Brasília - A ministra do Meio Ambiente, Marina Silva, disse, na carta enviada ao presidente Luiz Inácio Lula da Silva, que seu pedido de afastamento "decorre das dificuldades que têm enfrentado há algum tempo para dar prosseguimento à agenda ambiental". Ela disse a Lula que ele têm consciência das "crescentes resistências encontradas" por sua equipe.

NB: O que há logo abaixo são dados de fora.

(* ===== verification/CgroupInv.v ===== *)
(** * Control groups: reservation accounting over whole histories

    The invariant relating the counters of [Cgroups] to the guards callers hold, and that every
    operation preserves it.  A system is a manager with the guards that have not been dropped. *)

From S2P Require Import Prelude AgentStruct Cgroups.
#[local] Open Scope Z_scope.
#[local] Open Scope kernel_scope.

(** ** Systems *)

Record System := mkSystem { manager : CgroupManager; guards : list ToolCallGuard }.

Inductive CgOp :=
| OCreate (name : string) (parent : CgroupId) (scope : string) (limits : CgroupLimits)
| OTryCreate (name : string) (parent : CgroupId) (limits : CgroupLimits)
| OAddAgent (id : CgroupId) (agent : AgentId)
| ORemoveAgent (id : CgroupId) (agent : AgentId)
| OForceRemove (id : CgroupId) (agent : AgentId)
| OMove (source destination : CgroupId) (agent : AgentId)
| ORemoveLeaf (id : CgroupId)
| OUpdateLimits (id : CgroupId) (limits : CgroupLimits)
| OAcquire (id : CgroupId)
| OAcquireFor (id : CgroupId) (agent : AgentId)
| ODrop (i : nat)
| OElsewhere.

Definition keep (r : result CgroupError ToolCallGuard * CgroupManager) (gs : list ToolCallGuard) :
    System :=
  mkSystem r.2 (match r.1 with Ok g => g :: gs | Err _ => gs end).

(** One operation; [OElsewhere] is another manager of the process drawing a cgroup id. *)
Definition exec_cg (s : System) (o : CgOp) : System :=
  let m := manager s in
  let gs := guards s in
  match o with
  | OCreate name parent scope limits => mkSystem (create_scoped name parent scope limits m).2 gs
  | OTryCreate name parent limits => mkSystem (try_create name parent limits m).2 gs
  | OAddAgent id a => mkSystem (add_agent id a m).2 gs
  | ORemoveAgent id a => mkSystem (try_remove_agent id a m).2 gs
  | OForceRemove id a => mkSystem (force_remove_agent id a m).2 gs
  | OMove src dst a => mkSystem (try_move_agent src dst a m).2 gs
  | ORemoveLeaf id => mkSystem (try_remove_empty_leaf id m).2 gs
  | OUpdateLimits id l => mkSystem (update_limits id l m).2 gs
  | OAcquire id => keep (acquire_tool_call_checked id m) gs
  | OAcquireFor id a => keep (acquire_tool_call_for_agent id a m) gs
  | ODrop i =>
      match gs !! i with
      | None => s
      | Some g => mkSystem (release_tool_call g m) (remove_at i gs)
      end
  | OElsewhere => mkSystem (with_index (wrap64 (next_cgroup_id m + 1)) (scope_index m) m) gs
  end.

(** ** What the counters count *)

(** A guard still counts unless its agent's generation was revoked. *)
Definition live (m : CgroupManager) (g : ToolCallGuard) : bool :=
  match agent_reservation g with
  | None => true
  | Some (_, addr) => bool_decide (gen_heap m !! addr = Some true)
  end.

Definition of_agent (a : AgentId) (g : ToolCallGuard) : bool :=
  match agent_reservation g with Some (a', _) => a' =? a | None => false end.

Definition slots (m : CgroupManager) (gs : list ToolCallGuard) (id : CgroupId) : Z :=
  Z.of_nat (count_if (λ g, live m g && zmem id (g_cgroups g)) gs).

Definition agent_slots (m : CgroupManager) (gs : list ToolCallGuard) (a : AgentId) : Z :=
  Z.of_nat (count_if (λ g, live m g && of_agent a g) gs).

(** ** The invariant *)

Record group_ok (n : Z) (g : Cgroup) : Prop := {
  go_members : NoDup (cg_members g);
  go_count : agent_count (cg_usage g) = Z.min (Z.of_nat (length (cg_members g))) u32_max;
  go_max_agents : 0 < max_agents (cg_limits g) < u32_max →
    Z.of_nat (length (cg_members g)) <= max_agents (cg_limits g);
  go_active : active_tool_calls (cg_usage g) = n;
  go_limit : 0 < max_concurrent_tool_calls (cg_limits g) →
    n <= max_concurrent_tool_calls (cg_limits g);
  go_context : context_tokens (cg_usage g) = 0 }.

Record guard_ok (m : CgroupManager) (g : ToolCallGuard) : Prop := {
  gu_alloc : ∀ a addr, agent_reservation g = Some (a, addr) → is_Some (gen_heap m !! addr);
  gu_path : live m g = true → ∃ id ids, path (tree m) id ids ∧ g_cgroups g = reverse ids ∧
    ∀ a addr, agent_reservation g = Some (a, addr) →
      tool_call_generations m !! a = Some addr ∧
      ∃ grp, groups m !! id = Some grp ∧ a ∈ cg_members grp }.

Record gens_ok (m : CgroupManager) : Prop := {
  ge_true : ∀ a addr, tool_call_generations m !! a = Some addr → gen_heap m !! addr = Some true;
  ge_inj : ∀ a b addr, tool_call_generations m !! a = Some addr →
    tool_call_generations m !! b = Some addr → a = b;
  ge_heap : ∀ addr b, gen_heap m !! addr = Some b → addr < gen_next m }.

(** An agent is a member of at most one group. *)
Definition single_home (m : CgroupManager) : Prop :=
  ∀ i j gi gj a, groups m !! i = Some gi → groups m !! j = Some gj →
    a ∈ cg_members gi → a ∈ cg_members gj → i = j.

Record sys_ok (m : CgroupManager) (gs : list ToolCallGuard) : Prop := {
  so_tree : tree_wf m;
  so_groups : map_Forall (λ id g, group_ok (slots m gs id) g) (groups m);
  so_home : single_home m;
  so_gens : gens_ok m;
  so_agents : ∀ a, active_tool_calls_by_agent m !! a =
    (if agent_slots m gs a =? 0 then None else Some (agent_slots m gs a));
  so_guards : Forall (guard_ok m) gs }.

(** ** Frame lemmas *)

Lemma lookup_adjust f ids gs i :
  NoDup ids → adjust f ids gs !! i = (if zmem i ids then f <$> gs !! i else gs !! i).
Proof.
  unfold adjust. intros Hnd. revert gs. induction Hnd as [|id ids Hid _ IH]; intros gs; [done|].
  cbn [foldl]. rewrite IH. cbn [zmem existsb]. fold (zmem i ids).
  destruct (Z.eqb_spec i id) as [->|Hne]; cbn [orb].
  - rewrite lookup_alter_eq. apply zmem_false in Hid. by rewrite Hid.
  - by rewrite lookup_alter_ne.
Qed.

Lemma node_alter f id (gs : gmap CgroupId Cgroup) :
  (∀ g, node (f g) = node g) → node <$> alter f id gs = node <$> gs.
Proof.
  intros Hf. apply map_eq. intros i. rewrite !lookup_fmap.
  destruct (decide (i = id)) as [->|]; [|by rewrite lookup_alter_ne].
  rewrite lookup_alter_eq. destruct (gs !! id); cbn; [|done]. by rewrite Hf.
Qed.

Lemma node_adjust f ids (gs : gmap CgroupId Cgroup) :
  (∀ g, node (f g) = node g) → node <$> adjust f ids gs = node <$> gs.
Proof.
  intros Hf. unfold adjust. revert gs. induction ids as [|id ids IH]; intros gs; [done|].
  cbn [foldl]. by rewrite IH, node_alter.
Qed.

Lemma path_frame t t' id ids :
  path t id ids → (∀ i, i ∈ ids → n_parent <$> t' !! i = n_parent <$> t !! i) → path t' id ids.
Proof.
  induction 1 as [id n Hn Hp|id n p ids Hn Hp Hpath IH]; intros Ht.
  - pose proof (Ht id ltac:(left)) as H. rewrite Hn in H; cbn in H; apply fmap_Some in H as (n' & Hn' & Heq).
    eapply path_root; [done|]. congruence.
  - pose proof (Ht id ltac:(left)) as H. rewrite Hn in H; cbn in H; apply fmap_Some in H as (n' & Hn' & Heq).
    apply (path_step _ _ n' p); [done|congruence|]. apply IH. intros i Hi. apply Ht. by right.
Qed.

Lemma slots_heap m m' gs id : gen_heap m' = gen_heap m → slots m' gs id = slots m gs id.
Proof. intros H. unfold slots, live. by rewrite H. Qed.

Lemma agent_slots_heap m m' gs a : gen_heap m' = gen_heap m → agent_slots m' gs a = agent_slots m gs a.
Proof. intros H. unfold agent_slots, live. by rewrite H. Qed.

Lemma slots_nonneg m gs id : 0 <= slots m gs id.
Proof. unfold slots. lia. Qed.

Lemma slots_le_guards m gs id : slots m gs id <= Z.of_nat (length gs).
Proof. unfold slots. pose proof (count_le_length (λ g, live m g && zmem id (g_cgroups g)) gs). lia. Qed.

"Durante essa trajetória, vossa excelência é testemunha das crescentes resistências encontradas por nossa equipe junto a setores importantes do governo e da sociedade ao mesmo tempo, de outros setores tivemos parceria e solidariedade. Em muitos momentos, só conseguimos avançar devido ao seu acolhimento direto e pessoal. No entanto, as difíceis tarefas que o governo ainda tem pela frente sinalizam que é necessária à reconstrução da sustentação política para a agenda ambiental", disse Marina Silva em carta.
Na carta de demissão, enviada ao presidente Lula, a ministra lista os avanços feitos durante o governo na área ambiental, entre eles as políticas de combate ao desmatamento e o plano nacional de mudanças climáticas. Também relembra o decreto editado no fim do ano passado, impedindo investimentos de bancos em propriedades situadas nos municípios responsáveis pelos maiores desmatamentos.
Segundo ela, sua saída do governo representa o fim de um ciclo "cujos resultados foram significativos, apesar das dificuldades". "Entendo que a melhor maneira de continuar contribuindo com a sociedade brasileira e o governo é buscando, no Congresso Nacional (Marina foi eleita senadora pelo Acre em 2002 e deve retomar as funções), o apoio político fundamental para a consolidação de tudo que conseguimos construir e para a continuidade da implantação da política ambiental", disse Marina.
A ministra disse que deixa o governo "com a consciência tranqüila" e certa de que fez "algo de relevante para o Brasil".